ACTIVITY: State how many lines of the listing below include the word "they". Give only the number.

DATA TO PROCESS:
____

(** The answer for the exception of the outer handler. *)
Lemma failure_upload_exn e : failure "Upload Error: " UploadError (upload_exn e) = Failed UploadError.
Proof.
  unfold failure, upload_exn. cbn [exn_cls exn_str].
  by rewrite bool_decide_eq_true_2, str_prefix_app by done.
Qed.

(** C13. Calls in directories of their own are serializable: for calls of
    [upload] whose staged files lie in different directories of a
    well-formed staging area, every run in which all calls have come back,
    in whatever order their steps were taken, gives the answers and ends
    in the state that the contract gives for the uploads one after the
    other, in the order of the pool; no call is stuck before it is back. *)
Theorem uploads_serializable self ks w0 pool w :
  fs_wf (w_fs w0) → NoDup (dirname ∘ file_direct <$> ks) →
  rtc (pool_step self) (calls ks, w0) (pool, w) → nf (pool_step self) (pool, w) →
  ∃ h, history pool = Some h ∧ h.*1 = Upload <$> ks ∧
       steps (abs self w0) h (abs self w).
Proof.
  intros Hwf Hks Hr Hnf.
  pose proof (pool_rtc_ok self ks w0 Hwf Hks _ _ (pool_ok_start self ks w0 Hwf) Hr) as Hok.
  pose proof Hok as (Hkeys & _ & _ & Hout & Hths). simpl in *.
  destruct (steps_of_settled pool (abs self w0) (abs self w)) as (h & Hh & Hst).
  - rewrite Hkeys. by eapply NoDup_fmap_1.
  - apply Forall_lookup. intros i th Hi.
    apply thread_ok_settled; eauto using pool_nf_returned.
  - by rewrite Hkeys.
  - exists h. split_and!; [done| |done].
    by rewrite (history_requests _ _ Hh), list_fmap_compose, Hkeys.
Qed.

(** C21. Calls that share a directory are not serializable: for two calls
    whose staged files are the only entries of one directory, the run
    that takes the steps in turn answers the first upload with success
    and the second with an upload error, and ends with the second file no
    longer staged; the contract, which leaves the state as it is when an
    upload fails, gives these answers and this state in no order of the
    two requests. *)
Theorem uploads_shared_not_serializable self k1 k2 w st1 st2 data1 data2 :
  let f1 := file_direct k1 in
  let f2 := file_direct k2 in
  let fs2 := map_del f2 (map_del f1 (w_fs w)) in
  let h := [(Upload k1, Done); (Upload k2, Failed UploadError)] in
  w_fs w !! f1 = Some (File data1) → w_fs w !! f2 = Some (File data2) → k1 ≠ k2 →
  dirname f2 = dirname f1 → w_fs w !! dirname f1 = Some Dir →
  children fs2 (dirname f1) = [] →
  upload_file (s3 self) (w_fs w) f1 (s3_bucket_name self) k1 (w_s3 w) = (Ret (), st1) →
  upload_file (s3 self) (w_fs w) f2 (s3_bucket_name self) k2 st1 = (Ret (), st2) →
  ∃ pool w', pool_exec self in_turn (calls [k1; k2], w) = Some (pool, w') ∧
             history pool = Some h ∧ ¬ serializable (abs self w) h (abs self w').
Proof.
  intros f1 f2 fs2 h Hf1 Hf2 Hk Hd2 Hd Hnil Hup1 Hup2.
  destruct (uploads_shared_directory self k1 k2 w st1 st2 data1 data2) as [out Hx]; [done..|].
  eexists _, _. split; [exact Hx|]. split.
  { unfold history. cbn. by rewrite failure_upload_exn. }
  apply (not_serializable_lost _ _ _ k2 data2).
  - by apply staged_bytes_Some.
  - simpl. apply (staged_bytes_subseteq_None fs2); [apply without_tree_subseteq|].
    unfold staged_bytes, fs2. by rewrite lookup_delete_eq.
  - intros [[=]|[[=]|[]%elem_of_nil]%elem_of_cons]%elem_of_cons. done.
Qed.

End serial.

(** ** The theorems on the examples *)

(** In directories of their own both calls return [True], with the steps
    taken in turn. *)
Example apart_ex :
  (th_pc <$> demo_apart_end.1,
   w_fs demo_apart_end.2 !! "temp/media/Post", w_fs demo_apart_end.2 !! "temp/media/User")
  = ([Returned (Ret (Some true)); Returned (Ret (Some true))], None, None).
Proof. vm_compute. reflexivity. Qed.

Lemma uploads_serializable_witness :
  ∃ h, history demo_apart_end.1 = Some h ∧ h.*1 = Upload <$> ["Post/c.png"; "User/u.png"] ∧
       steps (abs demo_self demo_apart) h (abs demo_self demo_apart_end.2).
Proof.
  apply (uploads_serializable demo_self ["Post/c.png"; "User/u.png"] demo_apart
           demo_apart_end.1 demo_apart_end.2).
  - apply (bool_decide_unpack (fs_wf _)). by vm_compute.
  - apply (bool_decide_unpack _). by vm_compute.
  - apply (pool_exec_rtc _ in_turn). vm_compute. reflexivity.
  - apply returned_nf. vm_compute. repeat constructor; by eexists.
Defined.

Lemma uploads_shared_not_serializable_witness :
  ∃ pool w',
    pool_exec demo_self in_turn (calls ["Post/c.png"; "Post/d.png"], demo_pair) = Some (pool, w') ∧
    history pool = Some [(Upload "Post/c.png", Done); (Upload "Post/d.png", Failed UploadError)] ∧
    ¬ serializable (abs demo_self demo_pair)
        [(Upload "Post/c.png", Done); (Upload "Post/d.png", Failed UploadError)]
        (abs demo_self w').
Proof.
  apply (uploads_shared_not_serializable demo_self "Post/c.png" "Post/d.png" demo_pair
           (ms_set_objects {[("media", "Post/c.png") := "PNG-c"]} demo_store)
           (ms_set_objects {[("media", "Post/c.png") := "PNG-c";
                             ("media", "Post/d.png") := "PNG-d"]} demo_store) "PNG-c" "PNG-d");
    [| |done|..]; vm_compute; reflexivity.
Defined.
(* ===== verification/Requests.v ===== *)
(** * Requests: uploads, deletions and presigns at once

    The requests of the web application reach the gateway side by side:
    while a call of [upload] is between its transfer and the end of its
    cleanup, other calls of [upload], [delete] and [get_url] run on the
    same store.  A call of [delete] touches what the calls share once, in
    [delete_object], and a call of [get_url] once, in [head_object] (the
    URL is computed locally): each is one step here.  A call of [upload]
    takes the steps of [Threads.v].

    The calls are linearizable against the contract of [Refinement.v]
    when the staged files of the uploads lie in different directories
    ([requests_linearizable]): in the run of every schedule, the requests
    in the order in which they take effect ([job_trace]: the transfer of
    an upload, the one step of a deletion or a presign) are a run of the
    contract.  Between its transfer and [os.remove] an upload has taken
    effect in the bucket and not yet in the staging area: [ghost] is the
    state of the contract at such a point, in which the file of an upload
    that has been transferred counts as removed.  When all calls are
    back, their answers and the state of the world are those of the
    contract for the requests in some order ([requests_serializable]). *)

From S2P Require Import Prelude Loops PyStr FileSystem ObjectStore Gateway.
From S2P Require Import Refinement Concurrent Threads Serial.
Import S3Minio Contract.

(** ** Calls in flight *)

(** A call in flight: an upload at one of its points, a deletion or a
    presign that has not run ([None]) or is back with its result. *)
Inductive job : Type :=
| Uploading (k : string) (u : upc)
| Deleting (k : string) (r : option (res exn (option bool)))
| Presigning (k : string) (r : option (res exn (option string))).

(** The request of the contract a call stands for. *)
Definition request_of (j : job) : request :=
  match j with
  | Uploading k _ => Upload k
  | Deleting k _ => Delete k
  | Presigning k _ => GetPresignedURL k
  end.

(** The call for a request, not started. *)
Definition start (rq : request) : job :=
  match rq with
  | Upload k => Uploading k AtTransfer
  | Delete k => Deleting k None
  | GetPresignedURL k => Presigning k None
  end.
Lemma crash_states_witness :
  (abs demo_self demo_stopped.2 ≡ abs demo_self demo_world ∨
   abs demo_self demo_stopped.2 ≡ stored "Post/c.png" "PNG-c" (abs demo_self demo_world) ∨
   abs demo_self demo_stopped.2 ≡ put "Post/c.png" "PNG-c" (abs demo_self demo_world)) ∧
  (staged_bytes (w_fs demo_stopped.2) "Post/c.png" = Some "PNG-c" ∨
   bucket (abs demo_self demo_stopped.2) "Post/c.png" = Some "PNG-c") ∧
  (∀ r, demo_stopped.1 = Returned (Ret r) →
     r = Some true ∧
     abs demo_self demo_stopped.2 ≡ put "Post/c.png" "PNG-c" (abs demo_self demo_world)).
Proof.
  apply (crash_states demo_self "Post/c.png" "PNG-c" demo_world demo_stopped.1 demo_stopped.2);
    [apply demo_fs_wf|vm_compute; reflexivity|].
  apply (crash_exec_rtc _ _ [Run; Run; Restart; Run]). vm_compute. reflexivity.
Defined.

Lemma crash_in_cleanup_stuck_witness :
  abs demo_self demo_retried.2 ≡ put "Post/c.png" "PNG-c" (abs demo_self demo_world) ∧
  w_fs demo_retried.2 = w_fs demo_removed.2 ∧
  w_fs demo_retried.2 !! dirname (file_direct "Post/c.png") = Some Dir ∧
  ∀ r, demo_retried.1 = Returned r → ∃ kind, upload_answer r = Some (Failed kind).
Proof.
  apply (crash_in_cleanup_stuck demo_self "Post/c.png" "PNG-c" demo_world AtExists
           demo_removed.2 demo_retried.1 demo_retried.2);
    [apply demo_fs_wf|vm_compute; reflexivity|vm_compute; reflexivity| |done|].
  - apply (crash_exec_rtc _ _ [Run; Run; Run]). vm_compute. reflexivity.
  - apply (crash_exec_rtc _ _ [Run; Run]). vm_compute. reflexivity.
Defined.

Lemma crash_between_outside_contract_witness :
  ∃ w1, crash_exec demo_self "Post/c.png" [Run; Run] (AtTransfer, demo_world)
        = Some (InCleanup AtRemove, w1) ∧
        abs demo_self w1 ≡ stored "Post/c.png" "PNG-c" (abs demo_self demo_world) ∧
        ∀ h, ¬ steps (abs demo_self demo_world) h (abs demo_self w1).
Proof.
  apply (crash_between_outside_contract demo_self "Post/c.png" "PNG-c" demo_world
           (ms_set_objects {[("media", "Post/c.png") := "PNG-c"]} demo_store));
    [vm_compute; reflexivity|by vm_compute|vm_compute; reflexivity].
Defined.
(* ===== verification/Traversal.v ===== *)
(** * Traversal: the staging path of a key that is not in normal form

    [upload] builds the path of the staged file by writing the key behind
    [temp/media/] and hands it to [upload_file], [os.remove] and
    [os.path.dirname] as it is.  The staging area of [FileSystem.v] holds
    paths in normal form, which the operating system reads as they are
    written ([normpath_path_ok]): for a key in normal form the path lies
    in [temp/media] ([file_direct_inside]), and these are the only keys
    for which a tree stages a file ([staged_key_normal]).  A key with the
    component [..] is not checked by the method, and the path built for it
    names a file outside the staging directory: [normpath], the lexical
    resolution of a relative path ([os.path.normpath]), gives the file the
    operating system opens ([file_direct_escapes]).

    [upload_at] is [upload] once more, with the resolution of the paths by
    the operating system written out at every call that takes a path.
    With the paths read as they are written it is [upload]
    ([upload_at_id]); with [normpath] it is [upload] for every key in
    normal form ([upload_at_normal]), and for the key [../../q] it uploads
    and removes the file [q], wherever that lies ([upload_escapes]). *)

From S2P Require Import Prelude PyStr FileSystem ObjectStore Gateway Refinement.
Import S3Minio.

(** ** Lexical resolution of a relative path *)

(** One component on the stack of the components kept so far, the last
    one first: an empty component and [.] are dropped, [..] removes the
    component before it unless there is none or it is [..] itself. *)
Definition norm_push (stack : list string) (c : string) : list string :=
  if String.eqb c "" || String.eqb c "." then stack
  else if String.eqb c ".." then
    match stack with
    | [] => [c]
    | top :: rest => if String.eqb top ".." then c :: stack else rest
    end
  else c :: stack.
Lemma late_delta_committed_witness :
  exists inv,
    invocations Sample.streaming !! 0 = Some inv
    /\ connect_called inv = true
    /\ transcriptHistory
         (step (step (exec stopRecording Sample.streaming)
                  (Message 0 (server_text (lit " late "))))
            (Closed 0))
       = transcriptHistory Sample.streaming
         ++ committed (currentTranscript Sample.streaming)
         ++ committed (lit " late ").
Proof.
  assert (Hinv : exists inv, invocations Sample.streaming !! 0 = Some inv
                   /\ connect_called inv = true).
  { eexists. vm_compute. split; reflexivity. }
  destruct Hinv as (inv & Hi & Hc). exists inv.
  split; [exact Hi|]. split; [exact Hc|].
  destruct (late_delta_committed Sample.streaming 0 inv (lit " late ") Hi Hc)
    as (_ & H & _).
  exact H.
Defined.

(** ** A failing open *)

(** X10. An exception in [onopen] is outside the [try] of
    [startRecording]: when one of its Web Audio calls throws, nothing is
    unwound. The host sees no alert and no release; the flags, the
    transcript and the stream, context and session refs are as they
    were, so a controller that was connecting is still connecting, its
    button disabled. A throw in one of the two constructions leaves the
    whole state as it was; a throw in one of the two [connect] calls
    comes after the processor ref and the frame handler were assigned,
    and they stay assigned. *)
Theorem failed_open_not_unwound (w : World) (i : nat) (host : OpenHost) :
  open_throws host = true ->
  let w' := step w (Opened i host) in
  (isRecording w' = isRecording w /\ isConnecting w' = isConnecting w
   /\ transcriptHistory w' = transcriptHistory w
   /\ currentTranscript w' = currentTranscript w)
  /\ (streamRef w' = streamRef w /\ audioContextRef w' = audioContextRef w
      /\ sessionRef w' = sessionRef w)
  /\ trace w' = trace w
  /\ button_disabled (render w') = isConnecting w
  /\ (create_throws host = true -> w' = w)
  /\ (forall inv source p,
        invocations w !! i = Some inv -> connect_called inv = true ->
        createMediaStreamSource host = Normal source ->
        createScriptProcessor host = Normal p ->
        scriptProcessorRef w' = Some p
        /\ invocations w' !! i = Some (with_onaudioprocess_set true inv)).
Proof.
  intros Hthrow. cbn zeta.
  unfold open_throws, create_throws in *.
  unfold step, dispatch, on_invocation.
  destruct (invocations w !! i) as [inv|] eqn:Hi;
    [destruct (connect_called inv) eqn:Hc|];
    try (cbn; repeat match goal with |- _ /\ _ => split end; try done;
         intros; congruence).
  cbn [when]. unfold exec. rewrite onopen_run.
  destruct (createMediaStreamSource host) as [src|e],
    (createScriptProcessor host) as [p|e']; cbn zeta; cbn [snd];
    try (repeat match goal with |- _ /\ _ => split end; try done;
         intros; congruence).
  assert (Hatt : alter (with_onaudioprocess_set true) i (invocations w) !! i
                 = Some (with_onaudioprocess_set true inv))
    by (by rewrite list_lookup_alter_eq, Hi).
  destruct (connect_processor host) as [[]|e1],
    (connect_destination host) as [[]|e2]; try discriminate Hthrow;
    cbn [snd]; repeat match goal with |- _ /\ _ => split end;
    try (by destruct w); try (intros; congruence).
  all: intros inv0 source p0 [= <-] _ _ [= <-]; split; [by destruct w|];
    (etransitivity; [|exact Hatt]); by destruct w.
Qed.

____

RESULT FOR THIS TASK: 5